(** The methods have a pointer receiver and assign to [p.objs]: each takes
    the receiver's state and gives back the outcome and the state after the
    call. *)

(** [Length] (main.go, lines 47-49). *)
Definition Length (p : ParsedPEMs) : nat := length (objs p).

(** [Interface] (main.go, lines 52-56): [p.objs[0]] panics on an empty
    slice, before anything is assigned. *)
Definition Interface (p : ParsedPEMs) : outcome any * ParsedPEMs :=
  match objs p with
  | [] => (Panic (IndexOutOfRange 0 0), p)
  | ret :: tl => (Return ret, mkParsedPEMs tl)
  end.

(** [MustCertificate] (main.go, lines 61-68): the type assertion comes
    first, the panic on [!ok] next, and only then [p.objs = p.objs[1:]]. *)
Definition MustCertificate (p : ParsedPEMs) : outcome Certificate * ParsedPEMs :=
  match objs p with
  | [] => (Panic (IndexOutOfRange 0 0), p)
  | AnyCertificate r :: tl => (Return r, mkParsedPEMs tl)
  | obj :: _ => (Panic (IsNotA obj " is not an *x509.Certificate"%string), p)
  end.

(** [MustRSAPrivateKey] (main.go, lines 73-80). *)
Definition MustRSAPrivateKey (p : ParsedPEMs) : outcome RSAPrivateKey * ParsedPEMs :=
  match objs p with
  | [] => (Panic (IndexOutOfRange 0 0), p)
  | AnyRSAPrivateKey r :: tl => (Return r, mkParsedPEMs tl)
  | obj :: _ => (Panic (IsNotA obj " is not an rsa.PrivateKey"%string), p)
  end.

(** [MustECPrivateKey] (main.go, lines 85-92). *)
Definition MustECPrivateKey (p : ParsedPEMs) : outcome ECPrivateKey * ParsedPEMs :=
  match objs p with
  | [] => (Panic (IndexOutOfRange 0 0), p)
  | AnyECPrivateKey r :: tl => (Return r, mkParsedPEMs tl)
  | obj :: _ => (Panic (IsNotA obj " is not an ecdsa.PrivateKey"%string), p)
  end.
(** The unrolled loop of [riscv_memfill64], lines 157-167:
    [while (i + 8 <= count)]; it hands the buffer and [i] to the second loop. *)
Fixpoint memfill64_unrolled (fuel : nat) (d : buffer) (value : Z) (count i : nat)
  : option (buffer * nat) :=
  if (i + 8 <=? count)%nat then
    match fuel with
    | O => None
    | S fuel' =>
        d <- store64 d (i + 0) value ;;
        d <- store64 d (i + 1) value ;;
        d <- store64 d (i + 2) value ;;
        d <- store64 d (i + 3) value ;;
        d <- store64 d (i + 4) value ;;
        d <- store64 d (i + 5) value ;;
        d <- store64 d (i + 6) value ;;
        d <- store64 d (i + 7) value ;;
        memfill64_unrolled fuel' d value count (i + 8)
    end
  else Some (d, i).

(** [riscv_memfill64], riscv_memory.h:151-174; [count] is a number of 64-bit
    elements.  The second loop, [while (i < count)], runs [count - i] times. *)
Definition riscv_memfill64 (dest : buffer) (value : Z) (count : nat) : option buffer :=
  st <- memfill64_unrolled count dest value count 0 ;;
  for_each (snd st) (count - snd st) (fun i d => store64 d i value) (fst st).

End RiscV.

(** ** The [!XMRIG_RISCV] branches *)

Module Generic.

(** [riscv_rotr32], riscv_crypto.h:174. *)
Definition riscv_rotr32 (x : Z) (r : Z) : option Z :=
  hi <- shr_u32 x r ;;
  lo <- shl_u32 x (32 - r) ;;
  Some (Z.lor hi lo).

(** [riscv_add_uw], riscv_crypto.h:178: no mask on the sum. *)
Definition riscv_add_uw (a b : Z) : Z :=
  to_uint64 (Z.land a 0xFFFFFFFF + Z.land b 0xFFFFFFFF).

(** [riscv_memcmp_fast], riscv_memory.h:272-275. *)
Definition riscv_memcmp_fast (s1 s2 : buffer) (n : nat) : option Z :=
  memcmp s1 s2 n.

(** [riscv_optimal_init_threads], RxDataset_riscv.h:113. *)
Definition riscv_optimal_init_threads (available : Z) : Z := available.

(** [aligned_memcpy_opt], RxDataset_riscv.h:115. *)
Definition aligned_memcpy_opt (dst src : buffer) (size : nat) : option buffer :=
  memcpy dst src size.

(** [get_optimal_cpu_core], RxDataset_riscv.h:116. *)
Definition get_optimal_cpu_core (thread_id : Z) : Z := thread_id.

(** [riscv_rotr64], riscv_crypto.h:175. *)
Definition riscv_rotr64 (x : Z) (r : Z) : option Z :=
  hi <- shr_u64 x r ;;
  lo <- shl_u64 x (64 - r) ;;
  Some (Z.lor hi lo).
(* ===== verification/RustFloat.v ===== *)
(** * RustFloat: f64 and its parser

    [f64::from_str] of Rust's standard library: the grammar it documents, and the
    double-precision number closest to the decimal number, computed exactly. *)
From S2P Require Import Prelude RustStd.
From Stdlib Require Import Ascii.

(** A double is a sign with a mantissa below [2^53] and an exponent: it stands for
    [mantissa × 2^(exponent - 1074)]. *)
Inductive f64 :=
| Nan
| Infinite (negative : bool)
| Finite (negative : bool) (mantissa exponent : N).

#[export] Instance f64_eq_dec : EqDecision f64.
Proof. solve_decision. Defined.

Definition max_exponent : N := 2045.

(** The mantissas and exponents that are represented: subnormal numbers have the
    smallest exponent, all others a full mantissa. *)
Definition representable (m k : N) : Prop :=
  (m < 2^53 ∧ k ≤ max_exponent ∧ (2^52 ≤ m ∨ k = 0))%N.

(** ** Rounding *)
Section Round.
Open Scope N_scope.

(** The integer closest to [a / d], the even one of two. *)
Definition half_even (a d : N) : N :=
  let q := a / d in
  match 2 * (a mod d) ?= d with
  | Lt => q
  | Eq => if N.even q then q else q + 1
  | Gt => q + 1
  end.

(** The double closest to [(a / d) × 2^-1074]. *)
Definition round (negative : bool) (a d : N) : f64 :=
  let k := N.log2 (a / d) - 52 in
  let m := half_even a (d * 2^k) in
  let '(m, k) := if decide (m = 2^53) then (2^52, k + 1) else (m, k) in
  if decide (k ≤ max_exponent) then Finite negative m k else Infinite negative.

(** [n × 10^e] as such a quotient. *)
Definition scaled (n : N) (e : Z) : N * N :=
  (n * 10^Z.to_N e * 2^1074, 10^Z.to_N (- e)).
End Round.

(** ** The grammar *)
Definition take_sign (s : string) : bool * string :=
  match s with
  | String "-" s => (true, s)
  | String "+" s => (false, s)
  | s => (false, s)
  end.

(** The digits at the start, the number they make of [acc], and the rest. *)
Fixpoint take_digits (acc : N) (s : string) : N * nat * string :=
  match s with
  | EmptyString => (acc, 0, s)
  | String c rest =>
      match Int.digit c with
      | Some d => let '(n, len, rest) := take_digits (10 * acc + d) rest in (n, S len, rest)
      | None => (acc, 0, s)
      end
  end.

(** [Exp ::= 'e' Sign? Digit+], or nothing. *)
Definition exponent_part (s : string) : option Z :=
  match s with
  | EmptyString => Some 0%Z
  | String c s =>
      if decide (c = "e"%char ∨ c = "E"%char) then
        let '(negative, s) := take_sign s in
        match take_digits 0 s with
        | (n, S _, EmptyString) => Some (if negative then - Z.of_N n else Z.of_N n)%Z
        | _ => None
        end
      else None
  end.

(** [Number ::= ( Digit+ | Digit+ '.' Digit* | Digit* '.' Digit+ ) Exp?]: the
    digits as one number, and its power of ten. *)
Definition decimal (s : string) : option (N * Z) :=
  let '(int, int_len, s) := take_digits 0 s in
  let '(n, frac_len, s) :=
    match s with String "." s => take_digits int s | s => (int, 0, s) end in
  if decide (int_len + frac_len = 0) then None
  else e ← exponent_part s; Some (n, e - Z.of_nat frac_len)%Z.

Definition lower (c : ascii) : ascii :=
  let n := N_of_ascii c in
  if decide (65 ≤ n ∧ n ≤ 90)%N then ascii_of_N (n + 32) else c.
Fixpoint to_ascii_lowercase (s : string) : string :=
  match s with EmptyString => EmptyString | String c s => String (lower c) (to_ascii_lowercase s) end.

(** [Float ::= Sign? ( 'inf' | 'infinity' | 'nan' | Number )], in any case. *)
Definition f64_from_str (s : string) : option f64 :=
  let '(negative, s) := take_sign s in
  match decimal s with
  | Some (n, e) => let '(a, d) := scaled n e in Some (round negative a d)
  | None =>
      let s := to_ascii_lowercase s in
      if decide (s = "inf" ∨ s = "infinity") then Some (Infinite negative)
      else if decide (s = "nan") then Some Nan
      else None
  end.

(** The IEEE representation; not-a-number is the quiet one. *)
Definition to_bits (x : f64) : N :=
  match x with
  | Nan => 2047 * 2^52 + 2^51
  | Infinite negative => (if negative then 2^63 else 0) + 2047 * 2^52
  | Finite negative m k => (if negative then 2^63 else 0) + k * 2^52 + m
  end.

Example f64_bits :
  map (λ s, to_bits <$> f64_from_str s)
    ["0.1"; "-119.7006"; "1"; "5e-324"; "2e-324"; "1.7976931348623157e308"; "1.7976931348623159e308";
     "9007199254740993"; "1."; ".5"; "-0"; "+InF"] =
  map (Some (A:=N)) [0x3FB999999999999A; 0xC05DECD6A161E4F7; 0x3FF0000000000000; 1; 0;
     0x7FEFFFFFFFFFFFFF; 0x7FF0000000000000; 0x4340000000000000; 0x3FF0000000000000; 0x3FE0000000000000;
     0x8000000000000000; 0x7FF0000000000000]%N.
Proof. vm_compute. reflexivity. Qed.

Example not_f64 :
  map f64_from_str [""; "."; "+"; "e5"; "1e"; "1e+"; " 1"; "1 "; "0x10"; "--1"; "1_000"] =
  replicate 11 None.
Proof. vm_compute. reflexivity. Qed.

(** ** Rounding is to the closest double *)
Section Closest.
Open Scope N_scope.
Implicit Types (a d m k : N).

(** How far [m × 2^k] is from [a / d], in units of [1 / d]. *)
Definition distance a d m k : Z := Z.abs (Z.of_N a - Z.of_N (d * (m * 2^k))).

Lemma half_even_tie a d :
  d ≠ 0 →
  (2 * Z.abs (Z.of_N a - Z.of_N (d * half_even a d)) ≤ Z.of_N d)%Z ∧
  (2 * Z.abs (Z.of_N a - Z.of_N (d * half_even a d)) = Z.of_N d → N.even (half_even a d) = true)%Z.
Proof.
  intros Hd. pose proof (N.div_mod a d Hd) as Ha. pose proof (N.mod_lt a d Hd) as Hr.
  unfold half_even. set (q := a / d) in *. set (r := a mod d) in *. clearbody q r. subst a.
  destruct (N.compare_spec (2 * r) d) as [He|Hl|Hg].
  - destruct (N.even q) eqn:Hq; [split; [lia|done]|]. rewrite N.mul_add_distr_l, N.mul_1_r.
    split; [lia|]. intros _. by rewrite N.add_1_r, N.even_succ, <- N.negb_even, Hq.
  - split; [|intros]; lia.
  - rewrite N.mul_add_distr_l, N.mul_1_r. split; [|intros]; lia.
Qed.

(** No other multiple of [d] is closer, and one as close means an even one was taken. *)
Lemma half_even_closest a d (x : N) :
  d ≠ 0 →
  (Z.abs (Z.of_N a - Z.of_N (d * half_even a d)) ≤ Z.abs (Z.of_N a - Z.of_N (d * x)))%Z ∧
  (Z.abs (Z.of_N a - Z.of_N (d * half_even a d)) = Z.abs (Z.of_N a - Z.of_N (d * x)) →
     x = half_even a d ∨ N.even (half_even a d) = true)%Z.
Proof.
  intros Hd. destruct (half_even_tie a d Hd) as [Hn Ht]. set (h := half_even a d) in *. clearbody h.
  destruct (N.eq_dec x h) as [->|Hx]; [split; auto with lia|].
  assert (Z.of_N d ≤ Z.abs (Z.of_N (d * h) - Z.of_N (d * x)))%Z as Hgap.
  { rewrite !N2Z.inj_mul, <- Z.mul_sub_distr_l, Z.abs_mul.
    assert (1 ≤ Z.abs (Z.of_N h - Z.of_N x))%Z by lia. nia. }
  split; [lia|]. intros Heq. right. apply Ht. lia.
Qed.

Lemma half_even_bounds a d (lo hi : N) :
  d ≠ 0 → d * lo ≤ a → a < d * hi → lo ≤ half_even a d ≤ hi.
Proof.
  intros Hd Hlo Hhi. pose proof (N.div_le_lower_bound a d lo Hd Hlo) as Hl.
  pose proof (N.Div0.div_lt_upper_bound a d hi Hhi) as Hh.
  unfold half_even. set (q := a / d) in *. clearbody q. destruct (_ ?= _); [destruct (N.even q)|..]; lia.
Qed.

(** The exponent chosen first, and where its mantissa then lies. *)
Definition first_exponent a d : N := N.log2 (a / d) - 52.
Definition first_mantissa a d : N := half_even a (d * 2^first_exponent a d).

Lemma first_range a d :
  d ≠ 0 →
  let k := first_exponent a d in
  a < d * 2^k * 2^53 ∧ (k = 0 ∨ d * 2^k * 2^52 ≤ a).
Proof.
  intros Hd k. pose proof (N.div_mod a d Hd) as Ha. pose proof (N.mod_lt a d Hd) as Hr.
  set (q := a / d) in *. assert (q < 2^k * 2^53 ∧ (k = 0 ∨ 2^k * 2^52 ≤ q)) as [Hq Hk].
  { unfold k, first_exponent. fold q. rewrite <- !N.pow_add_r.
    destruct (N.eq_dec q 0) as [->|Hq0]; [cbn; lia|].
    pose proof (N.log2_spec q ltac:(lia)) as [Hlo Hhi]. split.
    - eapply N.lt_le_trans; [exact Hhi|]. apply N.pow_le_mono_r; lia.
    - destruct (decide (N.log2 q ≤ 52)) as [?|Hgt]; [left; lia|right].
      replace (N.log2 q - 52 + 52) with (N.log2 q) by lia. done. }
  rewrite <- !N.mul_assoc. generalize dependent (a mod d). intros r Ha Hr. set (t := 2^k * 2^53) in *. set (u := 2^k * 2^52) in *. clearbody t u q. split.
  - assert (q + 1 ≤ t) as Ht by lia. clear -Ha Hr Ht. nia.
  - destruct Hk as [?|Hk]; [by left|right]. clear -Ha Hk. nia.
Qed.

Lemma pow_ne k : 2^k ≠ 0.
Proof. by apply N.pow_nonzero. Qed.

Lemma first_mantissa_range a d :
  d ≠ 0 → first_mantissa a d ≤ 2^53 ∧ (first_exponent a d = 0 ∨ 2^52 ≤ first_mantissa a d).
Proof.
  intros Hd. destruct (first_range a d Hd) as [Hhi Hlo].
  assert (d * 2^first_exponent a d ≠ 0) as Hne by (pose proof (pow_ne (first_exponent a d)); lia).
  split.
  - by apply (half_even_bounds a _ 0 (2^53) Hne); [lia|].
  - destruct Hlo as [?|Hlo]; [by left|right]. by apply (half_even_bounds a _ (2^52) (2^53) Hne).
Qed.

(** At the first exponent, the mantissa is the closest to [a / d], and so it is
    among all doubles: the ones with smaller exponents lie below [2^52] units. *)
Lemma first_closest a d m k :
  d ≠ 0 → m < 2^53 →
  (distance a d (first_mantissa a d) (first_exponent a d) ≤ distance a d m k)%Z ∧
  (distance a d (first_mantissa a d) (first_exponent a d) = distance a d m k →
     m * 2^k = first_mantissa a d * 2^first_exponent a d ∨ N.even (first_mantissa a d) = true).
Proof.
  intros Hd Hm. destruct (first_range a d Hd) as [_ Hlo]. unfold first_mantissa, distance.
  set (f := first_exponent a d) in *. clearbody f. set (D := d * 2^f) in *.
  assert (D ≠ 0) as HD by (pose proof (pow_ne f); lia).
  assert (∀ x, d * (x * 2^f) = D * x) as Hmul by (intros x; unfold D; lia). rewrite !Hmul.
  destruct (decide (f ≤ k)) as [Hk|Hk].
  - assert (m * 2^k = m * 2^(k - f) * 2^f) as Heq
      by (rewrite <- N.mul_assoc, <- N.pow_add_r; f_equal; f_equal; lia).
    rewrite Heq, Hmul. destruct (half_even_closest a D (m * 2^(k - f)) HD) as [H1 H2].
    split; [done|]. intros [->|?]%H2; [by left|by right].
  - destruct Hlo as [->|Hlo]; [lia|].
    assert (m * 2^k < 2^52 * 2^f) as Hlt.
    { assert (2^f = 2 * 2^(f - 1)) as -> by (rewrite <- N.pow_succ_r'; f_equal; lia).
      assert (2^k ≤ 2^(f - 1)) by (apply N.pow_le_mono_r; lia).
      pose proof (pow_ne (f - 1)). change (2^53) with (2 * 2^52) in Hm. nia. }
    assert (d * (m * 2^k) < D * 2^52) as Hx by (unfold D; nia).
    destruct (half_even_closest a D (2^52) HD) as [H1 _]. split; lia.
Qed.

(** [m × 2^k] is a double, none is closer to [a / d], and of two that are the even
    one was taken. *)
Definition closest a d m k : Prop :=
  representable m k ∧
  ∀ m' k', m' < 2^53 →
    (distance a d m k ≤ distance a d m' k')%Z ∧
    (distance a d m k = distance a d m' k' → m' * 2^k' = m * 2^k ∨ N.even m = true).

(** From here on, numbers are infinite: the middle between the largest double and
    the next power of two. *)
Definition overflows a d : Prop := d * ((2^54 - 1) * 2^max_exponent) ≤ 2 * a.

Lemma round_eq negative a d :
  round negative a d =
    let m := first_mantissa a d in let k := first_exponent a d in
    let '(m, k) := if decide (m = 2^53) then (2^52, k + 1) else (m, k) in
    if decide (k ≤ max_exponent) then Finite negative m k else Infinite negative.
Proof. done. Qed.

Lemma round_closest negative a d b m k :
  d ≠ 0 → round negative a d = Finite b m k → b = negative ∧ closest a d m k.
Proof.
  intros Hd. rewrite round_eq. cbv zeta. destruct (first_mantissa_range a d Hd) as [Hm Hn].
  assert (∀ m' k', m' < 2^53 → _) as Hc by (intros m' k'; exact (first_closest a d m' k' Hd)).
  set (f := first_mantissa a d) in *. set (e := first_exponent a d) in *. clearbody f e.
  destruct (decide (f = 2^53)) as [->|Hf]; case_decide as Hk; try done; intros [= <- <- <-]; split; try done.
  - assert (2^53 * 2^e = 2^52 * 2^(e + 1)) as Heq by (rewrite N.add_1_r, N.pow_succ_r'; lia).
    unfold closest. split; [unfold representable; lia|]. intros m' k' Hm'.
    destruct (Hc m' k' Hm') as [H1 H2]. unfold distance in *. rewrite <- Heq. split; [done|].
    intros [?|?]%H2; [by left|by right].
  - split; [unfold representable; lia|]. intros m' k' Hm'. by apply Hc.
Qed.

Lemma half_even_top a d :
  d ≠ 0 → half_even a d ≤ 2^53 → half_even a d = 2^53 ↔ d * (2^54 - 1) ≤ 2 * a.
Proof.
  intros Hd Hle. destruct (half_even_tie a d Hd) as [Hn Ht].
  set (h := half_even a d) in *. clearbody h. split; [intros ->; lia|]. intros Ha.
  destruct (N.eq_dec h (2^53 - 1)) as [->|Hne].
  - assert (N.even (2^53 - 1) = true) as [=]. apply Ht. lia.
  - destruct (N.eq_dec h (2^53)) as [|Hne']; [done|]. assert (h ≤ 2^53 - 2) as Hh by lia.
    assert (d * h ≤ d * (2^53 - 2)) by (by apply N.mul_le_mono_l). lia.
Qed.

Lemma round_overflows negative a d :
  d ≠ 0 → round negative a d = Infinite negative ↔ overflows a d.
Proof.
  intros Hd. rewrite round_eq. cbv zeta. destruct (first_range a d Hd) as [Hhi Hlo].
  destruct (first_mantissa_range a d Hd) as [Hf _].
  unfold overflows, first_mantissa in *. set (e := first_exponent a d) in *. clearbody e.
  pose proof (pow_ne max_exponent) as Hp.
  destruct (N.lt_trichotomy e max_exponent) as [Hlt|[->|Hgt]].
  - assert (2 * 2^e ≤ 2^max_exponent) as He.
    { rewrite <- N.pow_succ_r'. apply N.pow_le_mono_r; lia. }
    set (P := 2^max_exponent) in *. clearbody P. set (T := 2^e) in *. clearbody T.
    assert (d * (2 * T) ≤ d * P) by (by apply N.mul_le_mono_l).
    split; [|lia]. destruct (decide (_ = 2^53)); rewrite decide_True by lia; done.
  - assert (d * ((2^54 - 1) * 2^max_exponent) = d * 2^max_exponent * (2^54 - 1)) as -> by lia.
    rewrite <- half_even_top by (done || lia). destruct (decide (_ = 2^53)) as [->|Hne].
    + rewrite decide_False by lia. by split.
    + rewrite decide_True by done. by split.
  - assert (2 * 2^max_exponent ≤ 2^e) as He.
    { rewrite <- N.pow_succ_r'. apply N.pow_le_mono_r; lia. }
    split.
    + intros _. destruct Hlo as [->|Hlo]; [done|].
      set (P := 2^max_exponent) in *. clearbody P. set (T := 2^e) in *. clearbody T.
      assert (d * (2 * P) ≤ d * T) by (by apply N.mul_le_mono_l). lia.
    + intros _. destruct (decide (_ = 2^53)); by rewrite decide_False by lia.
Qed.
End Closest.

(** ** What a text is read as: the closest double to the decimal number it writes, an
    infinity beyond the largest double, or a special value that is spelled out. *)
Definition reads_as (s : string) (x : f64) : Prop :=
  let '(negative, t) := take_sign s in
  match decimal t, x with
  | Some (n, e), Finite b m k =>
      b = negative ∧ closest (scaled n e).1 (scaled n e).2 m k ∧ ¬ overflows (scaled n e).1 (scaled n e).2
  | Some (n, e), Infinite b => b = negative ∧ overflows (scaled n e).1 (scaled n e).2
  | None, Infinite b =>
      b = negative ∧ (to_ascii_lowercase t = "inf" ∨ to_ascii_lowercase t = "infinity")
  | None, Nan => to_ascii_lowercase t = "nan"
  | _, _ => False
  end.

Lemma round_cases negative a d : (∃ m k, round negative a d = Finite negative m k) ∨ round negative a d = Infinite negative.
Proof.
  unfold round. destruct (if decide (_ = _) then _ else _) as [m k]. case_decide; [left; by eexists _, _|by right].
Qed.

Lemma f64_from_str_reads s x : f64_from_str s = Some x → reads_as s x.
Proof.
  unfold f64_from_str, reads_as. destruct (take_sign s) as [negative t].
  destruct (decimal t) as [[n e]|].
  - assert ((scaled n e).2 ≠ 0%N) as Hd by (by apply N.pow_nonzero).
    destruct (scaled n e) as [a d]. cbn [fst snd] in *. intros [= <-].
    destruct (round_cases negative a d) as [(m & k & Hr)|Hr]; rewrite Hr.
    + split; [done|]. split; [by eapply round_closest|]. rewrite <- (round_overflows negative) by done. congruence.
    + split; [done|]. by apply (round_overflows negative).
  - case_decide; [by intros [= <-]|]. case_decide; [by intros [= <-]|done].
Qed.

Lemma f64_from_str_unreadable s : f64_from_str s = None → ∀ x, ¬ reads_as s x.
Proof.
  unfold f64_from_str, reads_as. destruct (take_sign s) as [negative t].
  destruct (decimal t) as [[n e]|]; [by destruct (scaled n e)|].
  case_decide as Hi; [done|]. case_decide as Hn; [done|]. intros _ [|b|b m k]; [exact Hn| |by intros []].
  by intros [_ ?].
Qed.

● ● ● ● ● ● ●

Your goal
Please output exactly the lines between the one holding "- destruct Hk" and the one holding "intros Hd. destruct (first_range" in the records above, inclusive, and nothing more.

Problem solution
  - destruct Hk as [?|Hk]; [by left|right]. clear -Ha Hk. nia.
Qed.

Lemma pow_ne k : 2^k ≠ 0.
Proof. by apply N.pow_nonzero. Qed.

Lemma first_mantissa_range a d :
  d ≠ 0 → first_mantissa a d ≤ 2^53 ∧ (first_exponent a d = 0 ∨ 2^52 ≤ first_mantissa a d).
Proof.
  intros Hd. destruct (first_range a d Hd) as [Hhi Hlo].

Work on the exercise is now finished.